ADHD medication does not make it worse, in fact, it actually helps me feel better. The other day, I had forgotten to take the ADHD meds first thing in the morning so I took it later in the morning. Within 15-20 minutes my body and mind began to relax and focus, but that baseline of anxiety was still there. I'll tell you what though, just taking that edge off was like cold Mexican beer on a 106-degree day.

It makes the little things difficult. I'm thankful that I'm busy because if I wasn't, I would be focusing on this, and I also wish I wasn't busy, because it takes so much work to function this way.

It's disrupting my eating, and disrupting my sleep.

I'm a little angry that nobody at my prescriber's office has bothered to call me back after I told them that I was feeling horribly depressed. Although I wasn't suicidal, they didn't know that...because they didn't call! I could be really be dead right now and they would have no idea. But I'm not, I'm just infused with an anxiety that makes drug addiction and innumerable other outcomes that anxiety often leads people to, seem so much more plausable. Just because I'm able to "function" this way does not mean I should have to live this way. Makes me glad I sought help...makes me realize that there's nothing wrong with my determination, just my body chemistry. Also makes me pissed that again, nobody has called me back. I do not deserve to have to "function" like this.

I remember writing about this before...and writing about how it was like my body is a house, and in one of the rooms of that house is a person who just sits and screams, and I'm unable to just shut the door. She's back. And I have all the sympathy in the world for her, but all the sympathy in the world won't soothe whatever it is that makes her scream.

I sit here tonight, writing instead of sleeping. I spent my day working furiously, instead of eating.

I will call them again in the morning because I am unwilling to give up on advocating for myself, but I get tired of being ignored because I seem functional. Because I'm able to articulate. my experience in a way that seems calm, and "not that bad". Because I'm "not crazy". I'm so frustrated to be here again with this feeling, and so frustrated to feel ignored on top of it. I'm working so hard to just do what I need to do and it shouldn't be this hard. I'm tired of the act of tricking myself into gratefulness with "well at least I don't feel this way all the time anymore". I feel this way NOW. I've felt like this for 6 days. I need help.

But until I can get help, I'll go to bed, I'll get up, I'll go to work, I'll run a meeting, I'll remain suspended in perpetual motion until I get to the side of the pool, and something I can hold onto.

Juxtaposition...a classic plot device.

So there I was last night at Borders, two Additude magazines in my left hand containing a piece written by me, and in my right hand, a copy of "Understanding Girls With ADHD".

I cried.

Left hand: proof that I have come a long way. That I am able to express myself effectively in words. A small victory if you will.
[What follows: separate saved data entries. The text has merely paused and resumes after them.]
(** * Multi-tenant telemetry pipeline: breach detector, provisioning, ingestion

    A shallow embedding of the Go services of the platform:

    - [Analysis]    : analysis-engine/main.go   (consumer loop, processMessage)
    - [Nats]        : the broker's subject matching and stream table, as far
                      as the services rely on them
    - [Persistence] : the data persistence service's stream declaration
    - [Management]  : the management service (createOrganizationHandler,
                      registerDeviceHandler, GenerateSASToken, startup)
    - [Ingestion]   : ingestion-service/main.go (ingestHandler)

    Conventions.  A [float64] that reaches a handler was produced by
    encoding/json, which yields finite values only; it is represented by the
    rational number it denotes, and Go's [>] and [<=] on it by the order on
    those rationals.  Remote calls (Redis, JetStream) take the outcome the
    environment gives them as an explicit argument; log lines are not
    modelled.  Time passes between two messages of the consumer loop: each
    message comes with the seconds elapsed since the one before, and the
    counter store ages by that much before the message is processed. *)

From Stdlib Require Import ZArith QArith Lia Ascii String.
From stdpp Require Import gmap strings list fin_maps.

Local Open Scope Z_scope.

(** ** float64 comparisons on finite values *)

Definition float64 : Type := Q.

(** [x > y] *)
Definition float_gt (x y : float64) : bool :=
  Qnum y * Zpos (Qden x) <? Qnum x * Zpos (Qden y).

(** [x <= y] *)
Definition float_le (x y : float64) : bool :=
  Qnum x * Zpos (Qden y) <=? Qnum y * Zpos (Qden x).

(** [x == 0], the zero value of the type *)
Definition float_is_zero (x : float64) : bool := Qnum x =? 0.

Definition float_of_Z (z : Z) : float64 := Qmake z 1.

(** ** analysis-engine/main.go *)

Module Analysis.

(** DataPoint represents a single sensor reading from a device. *)
Record DataPoint := {
  OrganizationID : string;
  DeviceID : string;
  SensorName : string;
  Value : float64;
  Timestamp : Z
}.

(** NotificationTrigger represents a condition that will trigger a
    notification. *)
Record NotificationTrigger := {
  TriggerOrganizationID : string;
  TriggerDeviceID : string;
  TriggerSensorName : string;
  Condition : string
}.

(** *** The counter store (Redis), as the detector uses it *)

Record Entry := { count : Z; ttl : option Z }.

Definition maxInt64 : Z := 9223372036854775807.

(** The circumstances under which one message is processed.  The outcome of
    the remote calls: [true] when the call returns without error.
    [publish_sent] tells whether the alert reached its subject although
    js.Publish returned an error (no stream acknowledged it, or the
    acknowledgment timed out): subscribers of the subject have then received
    it.  [elapsed] is the time in seconds since the previous message was
    processed. *)
Record Env := {
  incr_ok : bool;
  expire_ok : bool;
  publish_ok : bool;
  del_ok : bool;
  publish_sent : bool;
  elapsed : Z
}.

(** INCR: an absent key counts from zero; the idle window of a present key is
    kept.  Returns the new store and [Some] of the new value, or the store
    unchanged and [None] on error. *)
Definition Incr (ok : bool) (key : string) (r : gmap string Entry)
  : gmap string Entry * option Z :=
  if ok then
    match r !! key with
    | None => (<[key := {| count := 1; ttl := None |}]> r, Some 1)
    | Some e =>
        if count e =? maxInt64 then (r, None)
        else (<[key := {| count := count e + 1; ttl := ttl e |}]> r,
              Some (count e + 1))
    end
  else (r, None).

(** EXPIRE: sets the idle window of a present key, the seconds it has left
    to live. *)
Definition Expire (ok : bool) (key : string) (seconds : Z)
  (r : gmap string Entry) : gmap string Entry :=
  if ok then alter (fun e => {| count := count e; ttl := Some seconds |}) key r
  else r.

(** What [seconds] of time do to an entry: a key whose idle window has run
    out is gone, the window of another is shorter by that much, a key without
    a window stays. *)
Definition age (seconds : Z) (en : Entry) : option Entry :=
  match ttl en with
  | None => Some en
  | Some t =>
      if t <=? seconds then None
      else Some {| count := count en; ttl := Some (t - seconds) |}
  end.

(** The store after [seconds] without a command. *)
Definition idle (seconds : Z) (r : gmap string Entry) : gmap string Entry :=
  omap (age seconds) r.

(** DEL: unconditional delete-if-present. *)
Definition Del (ok : bool) (key : string) (r : gmap string Entry)
  : gmap string Entry :=
  if ok then delete key r else r.

(** *** Messages and the detector's world *)

(** A JetStream message, with its payload as json.Unmarshal sees it: [None]
    when the payload does not decode into a DataPoint. *)
Record Msg := { Subject : string; Data : option DataPoint }.

Inductive Reply := Ack | Nak.

(** [js] holds the alerts that have reached their subject, oldest first. *)
Record World := {
  rdb : gmap string Entry;
  js : list (string * NotificationTrigger)
}.

(** The world [seconds] later. *)
Definition pass (seconds : Z) (w : World) : World :=
  {| rdb := idle seconds (rdb w); js := js w |}.

Definition redisKey (dp : DataPoint) : string :=
  "breach:count:" +:+ DeviceID dp +:+ ":" +:+ SensorName dp.

Definition notificationSubject (dp : DataPoint) : string :=
  "notifications." +:+ OrganizationID dp +:+ "." +:+ DeviceID dp.

Definition triggerPayload (dp : DataPoint) : NotificationTrigger :=
  {| TriggerOrganizationID := OrganizationID dp;
     TriggerDeviceID := DeviceID dp;
     TriggerSensorName := SensorName dp;
     Condition := "Consecutive Temp Threshold Breach" |}.

Definition threshold : float64 := float_of_Z 80.

Definition processMessage (e : Env) (w : World) (msg : Msg) : World * Reply :=
  match Data msg with
  | None => (w, Nak)
  | Some dp =>
      if String.eqb (SensorName dp) "temp1" && float_gt (Value dp) threshold
      then
        let key := redisKey dp in
        let (r1, res) := Incr (incr_ok e) key (rdb w) in
        (* on error the count is the zero value and processing goes on *)
        let breachCount := default 0 res in
        let r2 := Expire (expire_ok e) key 300 r1 in
        if 3 <=? breachCount then
          if publish_ok e then
            ({| rdb := Del (del_ok e) key r2;
                js := js w ++ [(notificationSubject dp, triggerPayload dp)] |},
             Ack)
          else
            (* the error is logged and the counter kept *)
            ({| rdb := r2;
                js := if publish_sent e
                      then js w ++ [(notificationSubject dp, triggerPayload dp)]
                      else js w |},
             Ack)
        else ({| rdb := r2; js := js w |}, Ack)
      else if String.eqb (SensorName dp) "temp1"
              && float_le (Value dp) threshold
      then ({| rdb := Del (del_ok e) (redisKey dp) (rdb w); js := js w |}, Ack)
      else (w, Ack)
  end.

(** The body of the consumer loop over the messages it fetches, in order:
    the final world and the reply given to each message.  Each message
    finds the store as the time since the previous one has left it. *)
Fixpoint consume (w : World) (msgs : list (Env * Msg)) : World * list Reply :=
  match msgs with
  | [] => (w, [])
  | (e, m) :: rest =>
      let (w1, a) := processMessage e (pass (elapsed e) w) m in
      let (w2, acks) := consume w1 rest in
      (w2, a :: acks)
  end.

End Analysis.

(** ** net/http, as far as the handlers use it *)

Definition StatusOK : Z := 200.
Definition StatusCreated : Z := 201.
Definition StatusBadRequest : Z := 400.
Definition StatusMethodNotAllowed : Z := 405.
Definition StatusInternalServerError : Z := 500.

(** ** The broker: subjects and streams *)

Module Nats.

(** strings.Split(s, "."): the tokens of a subject. *)
Fixpoint tokens (s : string) : list string :=
  match s with
  | EmptyString => [EmptyString]
  | String c rest =>
      if Ascii.eqb c "."%char then EmptyString :: tokens rest
      else match tokens rest with
           | [] => [String c EmptyString]
           | t :: ts => String c t :: ts
           end
  end.

(** Token-wise matching of a subject against a pattern: [*] stands for one
    token, a final [>] for one or more tokens. *)
Fixpoint tokens_match (pat subj : list string) : bool :=
  match pat, subj with
  | [], [] => true
  | p :: ps, t :: ts =>
      match ps with
      | [] => String.eqb p ">" || ((String.eqb p "*" || String.eqb p t)
                                   && tokens_match ps ts)
      | _ :: _ => (String.eqb p "*" || String.eqb p t) && tokens_match ps ts
      end
  | _, _ => false
  end.

Definition subject_matches (pattern subject : string) : bool :=
  tokens_match (tokens pattern) (tokens subject).

Inductive StorageType := FileStorage | MemoryStorage.

Record StreamConfig := {
  Name : string;
  Subjects : list string;
  Storage : StorageType
}.

#[export] Instance StorageType_eq_dec : EqDecision StorageType.
Proof. solve_decision. Defined.

#[export] Instance StreamConfig_eq_dec : EqDecision StreamConfig.
Proof. solve_decision. Defined.

(** A message published on [subject] is stored by the stream when one of the
    stream's subjects matches it. *)
Definition captures (cfg : StreamConfig) (subject : string) : bool :=
  existsb (fun p => subject_matches p subject) (Subjects cfg).

(** AddStream.  [ok] is false when the broker cannot be reached or refuses a
    new stream.  A stream that exists under the name with the very same
    configuration is reported back as it is; a different configuration under
    a name in use is an error. *)
Definition AddStream (ok : bool) (cfg : StreamConfig)
  (streams : gmap string StreamConfig)
  : gmap string StreamConfig * option StreamConfig :=
  if ok then
    match streams !! Name cfg with
    | Some old =>
        if decide (old = cfg) then (streams, Some old) else (streams, None)
    | None => (<[Name cfg := cfg]> streams, Some cfg)
    end
  else (streams, None).

End Nats.

(** ** The data persistence service: its stream declaration *)

Module Persistence.

Definition streamName : string := "ORG_orgA_STREAM".
Definition consumerName : string := "DATA_PERSISTENCE".

(** The configuration main hands to js.AddStream before it subscribes. *)
Definition streamConfig : Nats.StreamConfig :=
  {| Nats.Name := streamName;
     Nats.Subjects := ["data.>"];
     Nats.Storage := Nats.FileStorage |}.

(** The call in main; its result is dropped. *)
Definition declareStream (ok : bool) (streams : gmap string Nats.StreamConfig)
  : gmap string Nats.StreamConfig :=
  fst (Nats.AddStream ok streamConfig streams).

End Persistence.

(** ** validator/v10 tags used by the services *)

Module Validator.

(** [required] on a string: not the empty string. *)
Definition required_string (s : string) : bool := negb (String.eqb s "").

(** [required] on a float64: not the zero value. *)
Definition required_float (x : float64) : bool := negb (float_is_zero x).

(** [required] on an int64: not the zero value. *)
Definition required_int (x : Z) : bool := negb (x =? 0).

Definition is_hex (c : ascii) : bool :=
  let n := nat_of_ascii c in
  ((48 <=? n)%nat && (n <=? 57)%nat) || ((97 <=? n)%nat && (n <=? 102)%nat).

Definition is_dash_position (i : nat) : bool :=
  Nat.eqb i 8 || Nat.eqb i 13 || Nat.eqb i 18 || Nat.eqb i 23.

Fixpoint uuid_from (i : nat) (s : string) : bool :=
  match s with
  | EmptyString => Nat.eqb i 36
  | String c rest =>
      (if is_dash_position i then Ascii.eqb c "-"%char else is_hex c)
      && uuid_from (S i) rest
  end.

(** [uuid]: 8-4-4-4-12 lower-case hexadecimal digits. *)
Definition uuid (s : string) : bool := uuid_from 0 s.

(** The names of the fields that fail, in declaration order. *)
Definition failing (checks : list (string * bool)) : list string :=
  map fst (List.filter (fun c => negb (snd c)) checks).

End Validator.

(** ** nats-io/jwt user claims, as far as the issuer touches them *)

Module Jwt.

Record Permission := { Allow : list string; Deny : list string }.

Record PermissionSet := { Pub : Permission; Sub : Permission }.

Record UserClaims := {
  Subject : string;
  Permissions : PermissionSet;
  Expires : Z;      (* Unix seconds; 0 stands for no expiry *)
  NotBefore : Z
}.

(** jwt.NewUserClaims(subject): nil for the empty subject, otherwise claims
    with no permission and no expiry set. *)
Definition NewUserClaims (subject : string) : option UserClaims :=
  if String.eqb subject "" then None
  else Some {| Subject := subject;
               Permissions := {| Pub := {| Allow := []; Deny := [] |};
                                 Sub := {| Allow := []; Deny := [] |} |};
               Expires := 0;
               NotBefore := 0 |}.

(** claims.Permissions.Pub.Allow.Add(subject) *)
Definition PubAllowAdd (subject : string) (c : UserClaims) : UserClaims :=
  {| Subject := Subject c;
     Permissions :=
       {| Pub := {| Allow := Allow (Pub (Permissions c)) ++ [subject];
                    Deny := Deny (Pub (Permissions c)) |};
          Sub := Sub (Permissions c) |};
     Expires := Expires c;
     NotBefore := NotBefore c |}.

Definition SetExpires (t : Z) (c : UserClaims) : UserClaims :=
  {| Subject := Subject c; Permissions := Permissions c;
     Expires := t; NotBefore := NotBefore c |}.

Definition SetNotBefore (t : Z) (c : UserClaims) : UserClaims :=
  {| Subject := Subject c; Permissions := Permissions c;
     Expires := Expires c; NotBefore := t |}.

(** The kinds of nkeys key pairs. *)
Inductive KeyKind := OperatorKey | AccountKey | UserKey.

Record KeyPair := { seed : string; kind : KeyKind }.

(** An encoded token: the claims it carries and the key that signed it. *)
Record Token := { payload : UserClaims; signer : KeyPair }.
Right hand: Someone who never met me wrote my life story. Someone knows what it felt like to be a girl whose brain was doing strange things. Someone knew what it was like to be a little girl in plain sight, yet be invisible.
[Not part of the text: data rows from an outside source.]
#[export] Instance wkind_countable : Countable wkind.
Proof. apply (inj_countable' wkind_code wkind_of_code). by intros []. Defined.

Abbreviation session := (gmap wid wvalue).

(** ** Runs *)

(** A cached resource: the value the function returned and the elements it
    emitted while computing it, which a cache hit replays. *)
Abbreviation cache_entry := (option pipeline * list element)%type.

Record run_ctx := Ctx {
  cx_env : env;
  cx_session : wid -> option wvalue;
  cx_path : list container
}.

Record run_state := St {
  rs_out : list emitted;
  rs_widgets : list wid;
  rs_cache : gmap string cache_entry;
  rs_io : list io_event
}.

Definition script (A : Type) : Type :=
  run_ctx -> run_state -> (exn + A) * run_state.

#[export] Instance script_ret : MRet script := λ A x _ st, (inr x, st).

#[export] Instance script_bind : MBind script := λ A B k m cx st,
  match m cx st with
  | (inr x, st') => k x cx st'
  | (inl e, st') => (inl e, st')
  end.

(** [raise e] *)
Definition raise {A} (e : exn) : script A := λ _ st, (inl e, st).

(** [try: body except C as e: handler e], for the classes [C] that
    [catches] accepts.  What the body emitted before it raised stays on
    the page. *)
Definition try_except {A} (catches : exn_class -> bool)
    (body : script A) (handler : exn -> script A) : script A := λ cx st,
  match body cx st with
  | (inl e, st') =>
      if catches (exn_cls e) then handler e cx st' else (inl e, st')
  | r => r
  end.

(** [except Exception] catches every class of the model;
    [except FileNotFoundError] catches that class only. *)
Definition any_exception (c : exn_class) : bool := true.
Definition only (c0 c : exn_class) : bool := bool_decide (c = c0).

(** Whether a read of a file worked or failed because the file is not
    there: the failures the script catches. *)
Definition found_or_missing {A} (r : exn + A) : bool :=
  match r with
  | inr _ => true
  | inl e => only FileNotFoundError (exn_cls e)
  end.

(** State updates.  The lists grow at their head. *)
Definition st_emit (x : emitted) (st : run_state) : run_state :=
  St (x :: rs_out st) (rs_widgets st) (rs_cache st) (rs_io st).
Definition st_emits (x : list emitted) (st : run_state) : run_state :=
  St (x ++ rs_out st) (rs_widgets st) (rs_cache st) (rs_io st).
Definition st_register (w : wid) (st : run_state) : run_state :=
  St (rs_out st) (w :: rs_widgets st) (rs_cache st) (rs_io st).
Definition st_store (name : string) (c : cache_entry) (st : run_state)
    : run_state :=
  St (rs_out st) (rs_widgets st) (<[name := c]> (rs_cache st)) (rs_io st).
Definition st_io (ev : io_event) (st : run_state) : run_state :=
  St (rs_out st) (rs_widgets st) (rs_cache st) (ev :: rs_io st).

(** Any display call: the element goes to the current container. *)
Definition emit (e : element) : script unit := λ cx st,
  (inr (), st_emit (cx_path cx, e) st).

(** [with c: body] *)
Definition within {A} (c : container) (body : script A) : script A :=
  λ cx st, body (Ctx (cx_env cx) (cx_session cx) (cx_path cx ++ [c])) st.

(** The session's value for a widget. *)
Definition widget_value (w : wid) : script (option wvalue) := λ cx st,
  (inr (cx_session cx w), st).

(** A widget may be declared once in a run. *)
Definition register (w : wid) : script unit := λ cx st,
  if decide (w ∈ rs_widgets st)
  then (inl (Exn DuplicateWidgetID w.2), st)
  else (inr (), st_register w st).

(** ** The widgets *)

(** What a select box or a radio returns for a session value: the option
    at the stored index, at index 0 when nothing is stored, [None] when
    there is no such option. *)
Definition selected {A} (options : list A) (v : option wvalue) : option A :=
  options !! match v with Some (WIndex i) => i | _ => 0%nat end.

(** What a number input returns: the stored number, or its default. *)
Definition entered (value : Z) (v : option wvalue) : Z :=
  match v with Some (WNumber z) => z | _ => value end.

(** What a button returns. *)
Definition clicked (v : option wvalue) : bool :=
  bool_decide (v = Some WTrigger).

(** [st.selectbox(label, options, format_func=..., help=...)]: the chosen
    option, the first one until the user chooses; [None] when there is no
    such option. *)
Definition selectbox (label : string) (options : list pyval)
    (shown : option (list string)) (help : option string) : script pyval :=
  register (KSelectbox, label);;
  emit (ESelectbox label options shown help);;
  v ← widget_value (KSelectbox, label);
  mret (default VNone (selected options v)).

(** [st.radio(label, options)] *)
Definition radio (label : string) (options : list string) : script pyval :=
  register (KRadio, label);;
  emit (ERadio label options);;
  v ← widget_value (KRadio, label);
  mret (default VNone (VStr <$> selected options v)).

(** [st.number_input(label, min_value=, step=, value=, help=)] with
    integer arguments: the number entered, [value] until the user enters
    one.  A default below the minimum is refused. *)
Definition number_input (label : string) (min_value step value : Z)
    (help : string) : script Z :=
  register (KNumberInput, label);;
  (if value <? min_value
   then raise (Exn ValueBelowMinError label)
   else mret ());;
  emit (ENumberInput label min_value step value help);;
  v ← widget_value (KNumberInput, label);
  mret (entered value v).

(** [st.button(label, use_container_width=, type=)]: true in the run that
    the click started, false in every other run. *)
Definition button (label : string) (use_container_width : bool)
    (type : string) : script bool :=
  register (KButton, label);;
  emit (EButton label use_container_width type);;
  v ← widget_value (KButton, label);
  mret (clicked v).

(** ** Calls to the outside *)

Definition call_joblib_load (path : string) : script pipeline := λ cx st,
  (joblib_load (cx_env cx) path, st_io (IoJoblibLoad path) st).

Definition call_image_open (path : string) : script string := λ cx st,
  (image_open (cx_env cx) path, st_io (IoImageOpen path) st).

Definition call_predict_proba (m : pipeline) (df : dataframe)
    : script (list (list float)) := λ cx st,
  (predict_proba m df, st_io (IoPredictProba df) st).

(** [a[i]] on an array: the element, or [IndexError]. *)
Definition index_error (i size : nat) : exn :=
  Exn IndexError
    ("index " +:+ pretty i +:+ " is out of bounds for axis 0 with size "
       +:+ pretty size).

Definition py_index {A} (a : list A) (i : nat) : script A :=
  match a !! i with
  | Some x => mret x
  | None => raise (index_error i (length a))
  end.

(** ** Calls that check their arguments *)

(** [st.set_page_config(...)]: allowed only as the first Streamlit call
    of a run. *)
Definition set_page_config_late : exn :=
  Exn StreamlitAPIException
    "set_page_config() can only be called once per app page, and must be called as the first Streamlit command in your script.".

Definition set_page_config (page_title page_icon layout
    initial_sidebar_state : string) : script unit := λ cx st,
  if bool_decide (rs_out st = [])
  then (inr (),
        st_emit (cx_path cx, EPageConfig page_title page_icon layout
                               initial_sidebar_state) st)
  else (inl set_page_config_late, st).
Left hand: The fruit of years of hard work finding myself.

Right hand: Documentation of those years during which I was lost.

Left hand: Proof that hard work and being true to yourself pays off.

Right hand: Proof that I had to work harder than anyone guessed, to get here.

Left hand: The power to help others by telling my story.

Right hand: ...what? I have a disability?

Left hand: I've arrived!

Right hand: (I exist...)

How can a person not cry, when being pulled in two directions?